**Your goal**
From the entries below, gather every line containing the string "HttpServer".

**Data to use**
==============================
(** Does a path match a pattern? A pattern that does not end in a slash
    names one path; one that does names every path below it. *)
Definition pathMatch (pattern path : string) : bool :=
  if decide (pattern = "") then false
  else if decide (last_char pattern = Some slash)
       then String.prefix pattern path
       else bool_decide (pattern = path).

(** One round of the loop of [match]: a matching pattern replaces the
    best one so far when there is none or when it is longer. *)
Definition longest (path : string) (best : option (HandlerFunc * string))
    (e : string * HandlerFunc) : option (HandlerFunc * string) :=
  if pathMatch e.1 path then
    match best with
    | None => Some (e.2, e.1)
    | Some (_, k) =>
      if decide (String.length k < String.length e.1)%nat then Some (e.2, e.1) else best
    end
  else best.

(** [match]: an exact match first, then the longest matching pattern. *)
Definition match_ (mux : ServeMux) (path : string) : option (HandlerFunc * string) :=
  match mux !! path with
  | Some h => Some (h, path)
  | None => foldl (longest path) None (map_to_list mux)
  end.

(** [handler]: the handler and the pattern for a path, the not-found
    handler when nothing matches. *)
Definition handler (mux : ServeMux) (host path : string) : HandlerFunc * string :=
  match match_ mux path with
  | Some hp => hp
  | None => (NotFoundHandler, "")
  end.

(** [Handler]: a request other than CONNECT whose path is not in
    canonical form is answered by a permanent redirect to the cleaned
    path; otherwise the path is looked up as it is. *)
Definition Handler (mux : ServeMux) (r : Request) (u : Url) : HandlerFunc * string :=
  if decide (Method r ≠ "CONNECT") then
    let p := cleanPath (Path u) in
    if decide (p ≠ Path u) then
      (RedirectHandler (url_String {| Path := p; RawQuery := RawQuery u |})
                       StatusMovedPermanently,
       (handler mux (Host r) p).2)
    else handler mux (Host r) (Path u)
  else handler mux (Host r) (Path u).

(** [ServeHTTP] of the mux. The request target [*] is parsed into a
    URL whose path is [*]; the check is written on the path. *)
Definition ServeHTTP (mux : ServeMux) : HandlerFunc := fun r x =>
  if decide (Path (URL x) = "*") then
    (respond (fun r => {| Status := StatusBadRequest;
                          Header := <["Connection" := "close"]> (Header r);
                          Body := Body r |}) x, Returns)
  else (Handler mux r (URL x)).1 r x.

End Http.

Module HttpServer.

(** [time.Duration] counts nanoseconds. *)
Definition Duration : Type := Z.
Definition Nanosecond : Duration := 1.
Definition Second : Duration := 1000000000 * Nanosecond.

Record Transport : Type := { TLSClientConfig : TLS.Config }.
Record Client : Type := { Transport_ : Transport }.

(** The fields of [http.Server] that [main] sets. The handler is left
    nil, which selects the default mux. *)
Record Server : Type := {
  Addr : string;
  ReadTimeout : Duration;
  WriteTimeout : Duration
}.

(** The address [ListenAndServe] and [ListenAndServeTLS] listen on. *)
Definition listen_addr (srv : Server) : string :=
  if decide (Addr srv = "") then ":http" else Addr srv.

Definition listen_addr_tls (srv : Server) : string :=
  if decide (Addr srv = "") then ":https" else Addr srv.

Definition ErrServerClosed : error := "http: Server closed".

End HttpServer.

(** ** context *)
Module Context.

(** A context, as far as [Shutdown] looks at it: the instant at which it
    is done, if there is one. *)
Record Ctx : Type := { Deadline : option nat }.

(** [context.Background()] is never cancelled and has no deadline. *)
Definition Background : Ctx := {| Deadline := None |}.

Definition WithDeadline (d : nat) : Ctx := {| Deadline := Some d |}.

(** Is the context done at instant [now]? *)
Definition Done (ctx : Ctx) (now : nat) : bool :=
  match Deadline ctx with
  | None => false
  | Some d => bool_decide (d ≤ now)%nat
  end.

End Context.

(** ** github.com/justinas/alice *)
Module Alice.

Definition Constructor : Type := Http.HandlerFunc → Http.HandlerFunc.
Definition Chain : Type := list Constructor.

Definition New (constructors : list Constructor) : Chain := constructors.

(** [Then] applies the constructors so that the first one is the
    outermost: [New(m1, m2).Then(h)] is [m1(m2(h))]. *)
Definition Then (c : Chain) (h : Http.HandlerFunc) : Http.HandlerFunc :=
  foldr (fun m acc => m acc) h c.

Definition ThenFunc (c : Chain) (fn : Http.HandlerFunc) : Http.HandlerFunc :=
  Then c fn.

End Alice.

(** ** package main *)

(** The cookie store behind the sessions, by its key material. *)
Definition CookieStore : Type := list string.

(** The functions of package main that other files define. The handlers
    are functions of the request and of the exchange; they read the
    package variables and do not assign them. *)
Record Package : Type := {
  NewConfig : string → Config + error;
  newSessionStore : Config → CookieStore;
  IsAuthenticated : Http.Request → bool;
  homeHandler : Http.HandlerFunc;
  loginHandler : Http.HandlerFunc;
  callbackHandler : Http.HandlerFunc;
  logoutHandler : Http.HandlerFunc;
  commandlineHandler : Http.HandlerFunc
}.

(** What the process finds around it when it starts. *)
Record Env : Type := {
  (** the value of the [-config] flag *)
  flag_config : string;
  (** [x509.SystemCertPool()]; [None] is the nil pool *)
  SystemCertPool : option X509.CertPool;
  (** [ioutil.ReadFile] *)
  ReadFile : string → string + error;
  (** the certificates a PEM file holds *)
  pemCerts : string → list X509.Certificate
}.

(** The package variables, the default mux and the log written so far. *)
Record World : Type := {
  cfg : option Config;
  oauth2Cfg : option OAuth2.Config;
  sessionStore : option CookieStore;
  httpClient : option HttpServer.Client;
  DefaultServeMux : Http.ServeMux;
  logged : list Logrus.Call
}.

(** All package variables are nil when [main] starts. *)
Definition initial : World :=
  {| cfg := None; oauth2Cfg := None; sessionStore := None; httpClient := None;
     DefaultServeMux := ∅; logged := [] |}.
(** * Football match simulation: physics engine, set pieces, match simulator

    A shallow embedding of [src/src/football_simulation.py].

    Coordinates are numpy [float64] values in the source; here they are
    real numbers, so the arithmetic is the exact one and rounding is not
    modelled; the properties of the simulator below use a distance only
    by comparing it with the interception radius.  A position (a two-element list or array in the source) is a
    pair.  Player objects are mutated in place by the set-piece code and are
    shared by reference between rosters, so they live in an object store
    indexed by address; the process-wide numpy generator is part of the same
    world.  None of the modelled operations can raise on well-typed
    arguments, so they are total functions on the world. *)

From Stdlib Require Import Reals Lra Psatz.
From stdpp Require Import base decidable option list strings.
From stdpp Require Import pretty.

Open Scope R_scope.

(** ** Decidable comparisons on coordinates *)

#[global] Instance R_eq_decision : EqDecision R := Req_dec_T.
#[global] Instance Rle_decision (x y : R) : Decision (x <= y) := Rle_dec x y.
#[global] Instance Rlt_decision (x y : R) : Decision (x < y) := Rlt_dec x y.
#[global] Instance Rgt_decision (x y : R) : Decision (x > y) := Rgt_dec x y.

(** ** numpy operations on two-component arrays *)

Definition Vec : Type := R * R.
(** [create_user]. *)
Definition create_user (username0 email0 password : string) : Svc UserDict :=
  (hashed_pw <- hash_password password ;;
   get_db (user_id0 <- insert_user username0 email0 hashed_pw ;;
           cret (mkUserDict user_id0 username0 email0 hashed_pw))%cursor)%svc.

(** [get_user_by_username]: [fetchone] of the rows with that username. *)
Definition get_user_by_username (username0 : string) : Svc (option User) :=
  get_db (fun _ d =>
            (Ok (find (fun u => same_text (username u) username0) (users d)),
             d)).

(** [get_user_by_email]. *)
Definition get_user_by_email (email0 : string) : Svc (option User) :=
  get_db (fun _ d =>
            (Ok (find (fun u => same_text (email u) email0) (users d)), d)).

(** [get_current_user], from the bearer token of the request. *)
Definition get_current_user (token : Token) : Svc User :=
  (payload <- decode_token token ;;
   match sub payload with
   | None => sraise (HTTPException 401 "Invalid token")
   | Some username0 =>
       user <- get_user_by_username username0 ;;
       match user with
       | None => sraise (HTTPException 401 "User not found")
       | Some u => sret u
       end
   end)%svc.

(** The body of a successful [/register] or [/login]. *)
Record TokenResponse : Type := mkTokenResponse {
  access_token : Token;
  token_type : string
}.

(** [register]. *)
Definition register (username0 email0 password : string)
  : Svc TokenResponse :=
  (by_name <- get_user_by_username username0 ;;
   match by_name with
   | Some _ => sraise (HTTPException 400 "Username already exists")
   | None =>
       by_email <- get_user_by_email email0 ;;
       match by_email with
       | Some _ => sraise (HTTPException 400 "Email already exists")
       | None =>
           user <- create_user username0 email0 password ;;
           tok <- create_access_token
                    (mkClaims (Some (ud_username user)) None) ;;
           sret (mkTokenResponse tok "bearer")
       end
   end)%svc.

(** [login]. *)
Definition login (username0 password : string) : Svc TokenResponse :=
  (user <- get_user_by_username username0 ;;
   match user with
   | None => sraise (HTTPException 401 "Invalid credentials")
   | Some u =>
       ok <- lift (verify_password password (hashed_password u)) ;;
       if negb ok
       then sraise (HTTPException 401 "Invalid credentials")
       else
         tok <- create_access_token (mkClaims (Some (username u)) None) ;;
         sret (mkTokenResponse tok "bearer")
   end)%svc.

(** ** Prediction record store *)

(** The [name] parameter of the insert, for the nullable [VARCHAR(255)]. *)
Definition store_name (name : NameCell) : Result (option string) :=
  match name with
  | Text t => (t' <- store_varchar 255 t ;; Ok (Some t'))%result
  | NaN => if nan_as_null ext
           then Ok None
           else Raise (ProgrammingError "Unknown column 'nan' in 'field list'")
  end.

(** The values of an inserted row, each through its column type. *)
Definition prediction_columns (name : NameCell) (loan_data : Features)
    (prediction0 : Z) (probability0 : Q) (prediction_type0 : string)
    (batch_id0 : option string)
  : Result (option string * Features * Z * Q * string * option string) :=
  (n <- store_name name ;;
   f <- store_features loan_data ;;
   p <- store_tinyint prediction0 ;;
   q <- store_decimal 5 4 probability0 ;;
   t <- store_varchar 20 prediction_type0 ;;
   b <- store_varchar_null 255 batch_id0 ;;
   Ok (n, f, p, q, t, b))%result.

(** [INSERT INTO predictions (...)]: every value goes through its column
    type, [created_at] defaults to the server's clock, the owner must
    exist ([FOREIGN KEY]); the result is [cursor.lastrowid]. *)
Definition insert_prediction (user_id0 : Z) (name : NameCell)
    (loan_data : Features) (prediction0 : Z) (probability0 : Q)
    (prediction_type0 : string) (batch_id0 : option string) : Cursor Z :=
  fun now d =>
    match prediction_columns name loan_data prediction0 probability0
                             prediction_type0 batch_id0 with
    | Raise e => (Raise e, d)
    | Ok (n, f, p, q, t, b) =>
        if negb (existsb (fun u => u_id u =? user_id0) (users d)) then
          (Raise (IntegrityError "a foreign key constraint fails"), d)
        else
          let new_id := predictions_auto_increment d in
          if existsb (fun r => p_id r =? new_id) (predictions d) then
            (Raise (IntegrityError "Duplicate entry for key 'PRIMARY'"), d)
          else
            (Ok new_id,
             mkDatabase (users d)
                        (predictions d
                           ++ [mkPrediction new_id user_id0 n f p q t b now])
                        (users_auto_increment d)
                        (new_id + 1))
    end.

(** [SELECT * FROM predictions WHERE id = %s] and [fetchone]. *)
Definition select_prediction (prediction_id : Z)
  : Cursor (option Prediction) :=
  fun _ d => (Ok (find (fun r => p_id r =? prediction_id) (predictions d)), d).

(** [create_prediction]: one insert and the read-back of the stored row,
    in one scope of [get_db].  The row keeps [created_at] as a time; its
    rendering by [isoformat()] is not modelled. *)
Definition create_prediction (user_id0 : Z) (name : NameCell)
    (loan_data : Features) (prediction0 : Z) (probability0 : Q)
    (prediction_type0 : string) (batch_id0 : option string)
  : Svc (option Prediction) :=
  get_db (prediction_id <- insert_prediction user_id0 name loan_data
                             prediction0 probability0 prediction_type0
                             batch_id0 ;;
          row <- select_prediction prediction_id ;;
          cret row)%cursor.

(** [ORDER BY created_at DESC]: insertion into a list that is already
    newest first, after the rows that are at least as new. *)
Fixpoint insert_desc (r : Prediction) (l : list Prediction)
  : list Prediction :=
  match l with
  | [] => [r]
  | x :: l' => if created_at x <? created_at r
               then r :: x :: l'
               else x :: insert_desc r l'
  end.

Definition order_by_created_at_desc (l : list Prediction) : list Prediction :=
  fold_right insert_desc [] l.

(** [get_user_predictions]: [fetchall] of the user's rows, newest first.
    The conversions of the loop ([isoformat()], [float(...)]) change the
    representation of a value, not the value, and are not modelled. *)
Definition get_user_predictions (user_id0 : Z) : Svc (list Prediction) :=
  get_db (fun _ d =>
            (Ok (order_by_created_at_desc
                   (filter (fun r => user_id r =? user_id0) (predictions d))),
             d)).

(** ** Inference request handlers *)

(** The pydantic model [LoanData]: [name] and the scored fields. *)
Record LoanData : Type := mkLoanData {
  name : string;
  features : Features
}.

Record PredictionResponse : Type := mkPredictionResponse {
  r_id : Z;
  r_prediction : Z;
  r_probability : Q;
  r_created_at : Z
}.

Definition not_subscriptable : exn :=
  TypeError "'NoneType' object is not subscriptable".

(** [predict_single], for the user that [get_current_user] resolved. *)
Definition predict_single (data : LoanData) (current_user : User)
  : Svc PredictionResponse :=
  let loan_data_dict := features data in
  let pred := pipeline_predict ext loan_data_dict in
  let prob := pipeline_predict_proba ext loan_data_dict in
  (stored <- create_prediction (u_id current_user) (Text (name data))
                               loan_data_dict pred prob "single" None ;;
   match stored with
   | None => sraise not_subscriptable
   | Some row =>
       sret (mkPredictionResponse (p_id row) (prediction row)
                                  (probability row) (created_at row))
   end)%svc.

(** The parsed upload: a table with or without a [name] column, its
    feature cells already of the types the loop converts them to. *)
Inductive DataFrame : Type :=
| FrameWithName (rows : list (NameCell * Features))
| FrameWithoutName (rows : list Features).

(** [df["name"].tolist() if "name" in df.columns else ["Unknown"] * len(df)]. *)
Definition names (df : DataFrame) : list NameCell :=
  match df with
  | FrameWithName rows => map fst rows
  | FrameWithoutName rows => repeat (Text "Unknown") (List.length rows)
  end.

(** [df.drop(columns=["name"], errors="ignore")]. *)
Definition df_for_prediction (df : DataFrame) : list Features :=
  match df with
  | FrameWithName rows => map snd rows
  | FrameWithoutName rows => rows
  end.

Record BatchEntry : Type := mkBatchEntry {
  e_name : NameCell;
  e_prediction : Z;
  e_probability : Q
}.

Record BatchResponse : Type := mkBatchResponse {
  b_batch_id : string;
  count : nat;
  b_predictions : list BatchEntry
}.

(** [uuid.uuid4()]. *)
Definition uuid4 : Svc string :=
  fun w => (Ok (uuid_of_draw ext (draws w)), set_draws w (S (draws w))).

(** The loop of [predict_batch] over the rows with their name, decision
    and probability: one [create_prediction] per row, then the entry is
    appended to [predictions]. *)
Fixpoint save_all (user_id0 : Z) (batch_id0 : string)
    (todo : list (NameCell * (Features * (Z * Q))))
    (done : list BatchEntry) : Svc (list BatchEntry) :=
  match todo with
  | [] => sret done
  | (n, (row, (pred, prob))) :: rest =>
      (_ <- create_prediction user_id0 n row pred prob "batch"
                              (Some batch_id0) ;;
       save_all user_id0 batch_id0 rest
                (done ++ [mkBatchEntry n pred prob]))%svc
  end.

(** [predict_batch], on the parsed upload. *)
Definition predict_batch (df : DataFrame) (current_user : User)
  : Svc BatchResponse :=
  let names0 := names df in
  let frame := df_for_prediction df in
  let preds := map (pipeline_predict ext) frame in
  let probs := map (pipeline_predict_proba ext) frame in
  (batch_id0 <- uuid4 ;;
   entries <- save_all (u_id current_user) batch_id0
                (combine names0 (combine frame (combine preds probs))) [] ;;
   sret (mkBatchResponse batch_id0 (List.length entries) entries))%svc.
==============================
**Task answer**
Module HttpServer.
End HttpServer.
  httpClient : option HttpServer.Client;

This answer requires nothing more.